The decision to have a vasectomy is a personal choice that should be made for the right reasons. Those considering a vasectomy should not feel pressured by their partner to have the procedure. Further, men considering this birth control method should not make the decision for emotional or financial reasons. Men that choose a vasectomy must be confident in their decisions regarding family life and children.
Men considering a vasectomy may also make the decision to have the procedure because of worry or concern about passing on certain genetic conditions. Although many genetic conditions require genes to be passed on to the child from both parents, there are some genetic conditions that can be inherited from the genes of one parent. Men that have the genes for conditions such as Huntington disease, achondroplasia (dwarfism) or Marfan syndrome may choose to have a vasectomy to prevent passing on these genes to their children. In these cases, patients may wish to consult with a genetic counselor to assess the risk and to determine if a vasectomy is the best birth control choice.
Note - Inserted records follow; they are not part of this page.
(* ===== verification/WebGet.v ===== *)
(** * The web client (get_URL of apps/webget.cc)

    The request is formatted into an array of 1024 bytes and written to the
    socket, whose writing end is then shut down; the response is read up to the
    end of file.  The socket is the application's end of the socket pair of a
    CS144TCPSocket (TCPSpongeSocket.v), connected already. *)

From Stdlib Require Import ZArith Lia.
From S2P Require Import Prelude Buffer Kernel FileDescriptor Socket Address Printing.

Definition kBufferSize : Z := 1024.
Definition crlf : list byte := [x0d; x0a].

(** The text of the format with its two arguments. *)
Definition formatted (host path : list byte) : list byte :=
  bytes "GET " ++ c_str path ++ bytes " HTTP/1.1" ++ crlf ++ bytes "Host: " ++ c_str host ++ crlf
  ++ bytes "Connection: close" ++ crlf ++ crlf.

(** [snprintf] keeps what fits in front of the terminating NUL; the array is
    then read as a C string. *)
Definition req_str (host path : list byte) : list byte := c_str (ztake (kBufferSize - 1) (formatted host path)).

Section webget.
Context {K : Type} `{Kernel K}.

(** [while (!tcp_sock.eof())]: [fuel] bounds the number of reads, which only
    the peer determines. *)
Fixpoint read_all (fuel : nat) (tcp_sock : FileDescriptor) (resp : list byte) : M (sys K) (list byte) :=
  match fuel with
  | O => lift (Fail OutOfFuel)
  | S fuel =>
    e ← FileDescriptor.eof tcp_sock;
    if e : bool then mret resp else
    data ← FileDescriptor.read tcp_sock (M64 - 1);
    read_all fuel tcp_sock (resp ++ data)
  end.

Definition get_URL (fuel : nat) (tcp_sock : FileDescriptor) (host path : list byte) : M (sys K) (list byte) :=
  _ ← write_string tcp_sock (req_str host path) true;
  _ ← shutdown tcp_sock SHUT_WR;
  read_all fuel tcp_sock [].
End webget.

(** ** Lemmas *)

Section lemmas.
Context {K : Type} `{KernelLaws K}.

Lemma read_all_spec h fuel : forall resp (s : sys K) w,
  wrappers s !! h = Some w ->
  match read_all fuel h resp s with
  | Ok (resp', s') => exists l w', resp' = resp ++ l /\ wrappers s' !! h = Some w' /\ _eof w' = true
      /\ (forall fd, consumed (kern s') fd = consumed (kern s) fd ++ if _fd w =? fd then l else [])
      /\ (forall fd, produced (kern s') fd = produced (kern s) fd)
  | Fail f => f = TaggedError \/ f = OutOfFuel
  end.
Proof.
  induction fuel as [|fuel IH]; intros resp s w Hw; cbn [read_all]; [by right|].
  unfold FileDescriptor.eof. rewrite (M_bind_Ok _ _ s (_eof w) s) by (by rewrite (M_bind_Ok _ _ _ _ _ (deref_Some _ _ _ Hw))).
  destruct (_eof w) eqn:Ee.
  - exists [], w. rewrite app_nil_r. split_and!; try done. intros fd. destruct (_ =? fd); by rewrite app_nil_r.
  - pose proof (fd_read_spec h (M64 - 1) s w Hw ltac:(lia)) as Hr. unfold mbind, M_bind.
    destruct (FileDescriptor.read h (M64 - 1) s) as [[data s1]|f]; [|by left].
    destruct Hr as [_ (k & -> & _ & Hc & Hp)]. set (w1 := did_read _ w).
    specialize (IH (resp ++ data) (set_wrapper h w1 (set_kern k s)) w1 (lookup_insert_eq _ _ _)).
    destruct (read_all fuel h (resp ++ data) _) as [[resp' s']|f]; [|done].
    destruct IH as (l & w' & -> & Hw' & He & Hc' & Hp'). exists (data ++ l), w'. rewrite app_assoc.
    split_and!; try done; intros fd; cbn [kern set_wrapper set_kern] in *.
    + rewrite Hc', Hc. change (_fd w1) with (_fd w). by destruct (_fd w =? fd); rewrite <-app_assoc.
    + by rewrite Hp', Hp.
Qed.

Lemma c_str_prefix n s : c_str (ztake n (c_str s)) = ztake n (c_str s).
Proof.
  apply c_str_id. pose proof (printable_c_str s) as Hp. unfold printable in Hp. unfold ztake. by apply Forall_take.
Qed.

Lemma formatted_printable host path : printable (formatted host path).
Proof.
  unfold formatted. repeat (apply Forall_app; split); first [apply printable_c_str|by repeat constructor].
Qed.
End lemmas.

Lemma req_str_eq host path : req_str host path = ztake (kBufferSize - 1) (formatted host path).
Proof.
  unfold req_str. apply c_str_id. pose proof (formatted_printable host path) as Hp. unfold printable in Hp.
  unfold ztake. by apply Forall_take.
Qed.

(** ** Properties *)

Section properties.
Context {K : Type} `{KernelLaws K}.

(** A fetch is an exact exchange: when [get_URL] returns, the descriptor was
    given the request and nothing else, however the kernel cut the writes, and
    what it returns are all the bytes read from the descriptor, up to the end
    of file; other descriptors are not touched.  It fails only when a system
    call fails or takes nothing. *)
Theorem get_URL_exact (s : sys K) (h : FileDescriptor) (w : FDWrapper) (host path : list byte) (fuel : nat)
    (Hh : wrappers s !! h = Some w) :
  match get_URL fuel h host path s with
  | Ok (resp, s') =>
      (forall fd, produced (kern s') fd = produced (kern s) fd ++ if _fd w =? fd then req_str host path else [])
      /\ (forall fd, consumed (kern s') fd = consumed (kern s) fd ++ if _fd w =? fd then resp else [])
      /\ exists w', wrappers s' !! h = Some w' /\ _eof w' = true
  | Fail f => f = TaggedError \/ f = RuntimeError \/ f = OutOfFuel
  end.
Proof.
  unfold get_URL. pose proof (fd_write_spec h (views_of_string (req_str host path)) true s w Hh) as Hw.
  change (concat (views_of_string (req_str host path))) with (req_str host path ++ []) in Hw. rewrite app_nil_r in Hw.
  assert (zlen (req_str host path) < M63) as Hl.
  { rewrite req_str_eq. unfold zlen, ztake. rewrite length_take. unfold kBufferSize. lia. }
  specialize (Hw Hl). unfold write_string. unfold mbind, M_bind.
  destruct (FileDescriptor.write h _ true s) as [[n s1]|f].
  2:{ destruct Hw as (? & ? & [[-> _]|[-> _]]); [by left|by right; left]. }
  destruct Hw as (_ & _ & Hn & j & _ & _ & k & -> & _ & Hp & Hc). rewrite (Hn eq_refl) in Hp.
  set (w1 := wrote j w). rewrite (shutdown_spec h SHUT_WR _ w1) by (apply lookup_insert_eq || (apply list_elem_of_In; cbn; tauto)).
  cbn zeta. cbn [kern set_wrapper set_kern].
  pose proof (produced_by _ (Shutdown (_fd w1) SHUT_WR) k) as Hps.
  pose proof (consumed_by _ (Shutdown (_fd w1) SHUT_WR) k) as Hcs.
  destruct (answer (Shutdown (_fd w1) SHUT_WR) k) as [r k2]. cbn [fst snd] in *. cbn in Hps, Hcs.
  destruct (0 <=? rv r); [|by left].
  match goal with |- match read_all _ _ _ ?st with _ => _ end => set (s2 := st) end.
  pose proof (read_all_spec h fuel [] s2 (wrote 1 w1) (lookup_insert_eq _ _ _)) as Hr.
  destruct (read_all fuel h [] s2) as [[resp s']|f]; [|by destruct Hr; auto].
  destruct Hr as (l & w' & -> & Hw' & He & Hc' & Hp'). split_and!; [| |by exists w'].
  - intros fd. rewrite Hp'. cbn [kern s2 set_wrapper set_kern]. rewrite Hps, app_nil_r, Hp.
    destruct (_fd w =? fd); [|done]. f_equal. unfold ztake, zlen. rewrite Nat2Z.id. apply take_ge. lia.
  - intros fd. rewrite Hc'. cbn [kern s2 set_wrapper set_kern]. by rewrite Hcs, app_nil_r, Hc.
Qed.
End properties.

(** A request is sent whole only if host and path leave room for it; a longer
    one is cut, without the empty line that ends it. *)
Theorem request_whole (host path : list byte) :
  req_str host path = formatted host path <-> zlen (c_str path) + zlen (c_str host) < 980.
Proof.
  rewrite req_str_eq. assert (zlen (formatted host path) = zlen (c_str path) + zlen (c_str host) + 44) as Hl.
  { unfold formatted. rewrite !zlen_app. repeat match goal with |- context [zlen (bytes ?s)] =>
      let k := eval vm_compute in (zlen (bytes s)) in change (zlen (bytes s)) with k end.
    change (zlen crlf) with 2. lia. }
  unfold kBufferSize. split.
  - intros E. apply (f_equal zlen) in E. rewrite zlen_ztake in E by lia. lia.
  - intros Hs. unfold ztake, zlen in *. apply take_ge. lia.
Qed.

(** Descriptor 5 takes 64 bytes at a time; "ok" waits at it. *)
Definition sample_web : sys machine :=
  mkSys (mkMachine {[ 5 := [x6f; x6b] ]} ∅ ∅ [] 64 0) {[ 7 := mkFDWrapper 5 false false 0 0 ]} {[ 7 := 1 ]} 8.

Lemma sample_fetch :
  match get_URL 4 7 (bytes "h") (bytes "/") sample_web with
  | Ok (resp, s') => resp = [x6f; x6b] /\ produced (kern s') 5 = req_str (bytes "h") (bytes "/")
  | Fail _ => False
  end.
Proof. vm_compute. by split. Qed.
Who Is the Best Candidate?
While there are no set guidelines for the ideal vasectomy candidate, several characteristics should be taken into consideration when making this decision. The best candidates for vasectomy may include:
- Men that are emotionally mature enough to make a permanent decision.
- Men that are secure enough with their current number of children, or secure in their desire to not have children.
- Men who do not feel as if they must have the procedure because of emotional or financial basis reasons.
- Men who may be concerned about passing on a genetic trait or hereditary disability.
Vasectomy is a safe, simple and effective birth control method
Vasectomy is a brief, surgical procedure used for male sterilization. It is a popular means of birth control for couples who have decided that their family is complete.
Vasectomy requires less time off work, requires local rather than general anesthesia and is usually performed in a doctor’s office or clinic. The potential surgical complications of vasectomy are less serious than those of tubal ligation.
Many men choose a vasectomy as a permanent form of contraception. Vasectomy is a safe method of contraception. It is a brief, surgical sterilization procedure for men that is permanent and nearly 100 percent effective. Typically done using local anesthetic, vasectomies can be performed without an injection (no-needle vasectomy) and without the use of a scalpel (no-scalpel vasectomy).